Иви уставилась на меня.

– Старик не совершает ошибок, – произнес Грэйсон таким тоном, что мне захотелось возразить ему, однако парень будто предупреждал этого не делать.

– Моя очередь, – поднял руку Ксандр. – Я выяснил, кто мой отец.

– Ты что? – Грэйсон резко повернул голову в сторону брата. У Скай Хоторн было четыре сына, все – от разных мужчин, ни об одном из которых она не рассказывала. Нэш и Грэйсон узнали, кто их отцы, в прошлом году. Я знала, что Ксандр искал своего.

– Я не уверен, что он знает обо мне, – выпалил Ксандр. – Я не связывался с ним. И не уверен, что собираюсь это сделать. Согласно священному правилу «Змей и лестниц», никто из вас не может поднимать эту тему, пока я сам не заговорю на нее. Иви?

Пока все были сосредоточены на Ксандре, Иви наклонилась и подняла якорь. Когда я повернулась к ней, она провела пальцами по его краю.

– Почти двадцать один год назад мама напилась и изменила своему мужу, в результате появилась я. – Она никому не смотрела в глаза. – Ее муж знал, что она забеременела не от него, но они все равно не развелись. Я думала, что, если буду достаточно хорошей: достаточно умной, достаточно милой, достаточно какой-то, мужчина, которого все считали моим отцом, перестанет винить меня в моем рождении. – Она бросила якорь обратно на пол. – Самое ужасное, мама тоже винила меня в этом.

Грэйсон наклонился к ней. Я даже не была уверена, что он осознавал, что сделал.
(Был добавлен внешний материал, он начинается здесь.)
Lemma fold_left_dadd_Fin (angles : list R) :
  forall h, fold_left dadd (map Fin angles) (Fin h)
            = Fin (fold_left Rplus angles h).
Proof.
  induction angles as [| a rest IH]; intros h; [reflexivity |].
  cbn [map fold_left dadd]. apply IH.
Qed.

(** C7.  Every single integration step, under either integrator and on either
    side of the threshold, adds exactly the angular increment to the heading
    and does nothing else to it; hence after any sequence of increments the
    heading is the initial heading with the angular increments added to it
    one after the other, in the order of the steps.  For a finite initial
    heading [h] and finite increments this is the number
    [(..(h + a1) + ..) + an], however large: it is never reduced modulo
    [2 PI]. *)
Theorem heading_never_wrapped (o : Odometry)
  (increments : list (double * double)) :
  (forall linear angular,
      heading_ (integrateRungeKutta2 o linear angular) = heading_ o + angular
      /\ heading_ (integrateExact o linear angular) = heading_ o + angular
      /\ heading_ (integrate_fun o linear angular) = heading_ o + angular)
  /\ heading_ (integrate_all o increments)
     = fold_left dadd (map snd increments) (heading_ o)
  /\ (forall (h : R) (angles : list R),
         heading_ o = Fin h ->
         map snd increments = map Fin angles ->
         heading_ (integrate_all o increments)
         = Fin (fold_left Rplus angles h)).
Proof.
  split; [intros linear angular; split_all | split].
  - apply integrateRungeKutta2_heading.
  - apply integrateExact_heading.
  - apply integrate_fun_heading.
  - apply integrate_all_heading.
  - intros h angles Hh Hangles.
    rewrite integrate_all_heading, Hh, Hangles.
    apply fold_left_dadd_Fin.
Qed.

Lemma heading_never_wrapped_witness :
  let turns := [(Fin 1, Fin 3); (Fin 1, Fin 2); (Fin 1, Fin 2)] in
  (heading_ (Odometry_ctor 10) = Fin 0
   /\ map snd turns = map Fin [3; 2; 2]%R)
  /\ heading_ (integrate_all (Odometry_ctor 10) turns)
     = Fin (fold_left Rplus [3; 2; 2]%R 0%R).
Proof.
  intros turns.
  assert (Hh : heading_ (Odometry_ctor 10) = Fin 0) by reflexivity.
  assert (Hangles : map snd turns = map Fin [3; 2; 2]%R) by reflexivity.
  split; [exact (conj Hh Hangles) |].
  exact (proj2 (proj2 (heading_never_wrapped (Odometry_ctor 10) turns))
           0%R [3; 2; 2]%R Hh Hangles).
Defined.

(** ** C9: [setWheelParams] *)

(** C9.  [setWheelParams] stores its three arguments in the wheel parameters
    and leaves pose, velocity estimate, encoder memory, timestamp, window
    size, both accumulators and the bound integrator as they were. *)
Theorem setWheelParams_frame (o : Odometry)
  (wheel_separation left_wheel_radius right_wheel_radius : double) :
  let o' :=
    setWheelParams o wheel_separation left_wheel_radius right_wheel_radius in
  wheel_params o' = (wheel_separation, left_wheel_radius, right_wheel_radius)
  /\ pose o' = pose o
  /\ velocity o' = velocity o
  /\ encoder_memory o' = encoder_memory o
  /\ timestamp_ o' = timestamp_ o
  /\ velocity_rolling_window_size_ o' = velocity_rolling_window_size_ o
  /\ linear_accum_ o' = linear_accum_ o
  /\ angular_accum_ o' = angular_accum_ o
  /\ integrate_fun_ o' = integrate_fun_ o.
Proof. simpl. split_all; reflexivity. Qed.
– Когда я стала старше, – продолжила Иви тихим, хриплым голосом. – Я поняла, что неважно, насколько я идеальна. Я никогда не стану достаточно хорошей, потому что они не хотели, чтобы я была идеальной или замечательной. Они хотели, чтобы я стала невидимой. – Какие бы эмоции ни испытывала Иви, они были слишком глубоко, чтобы их можно было увидеть. – Но невидимой я не стану никогда.

Тишина.

– Что насчет твоих братьев или сестер? – спросила я. До сих пор я была так сосредоточена на сходстве Иви с Эмили, на факте, что она была дочерью Тоби, что не думала о других членах ее семьи – или о том, что они сделали.

– Сводных братьев или сестер, – бесстрастно поправила меня Иви.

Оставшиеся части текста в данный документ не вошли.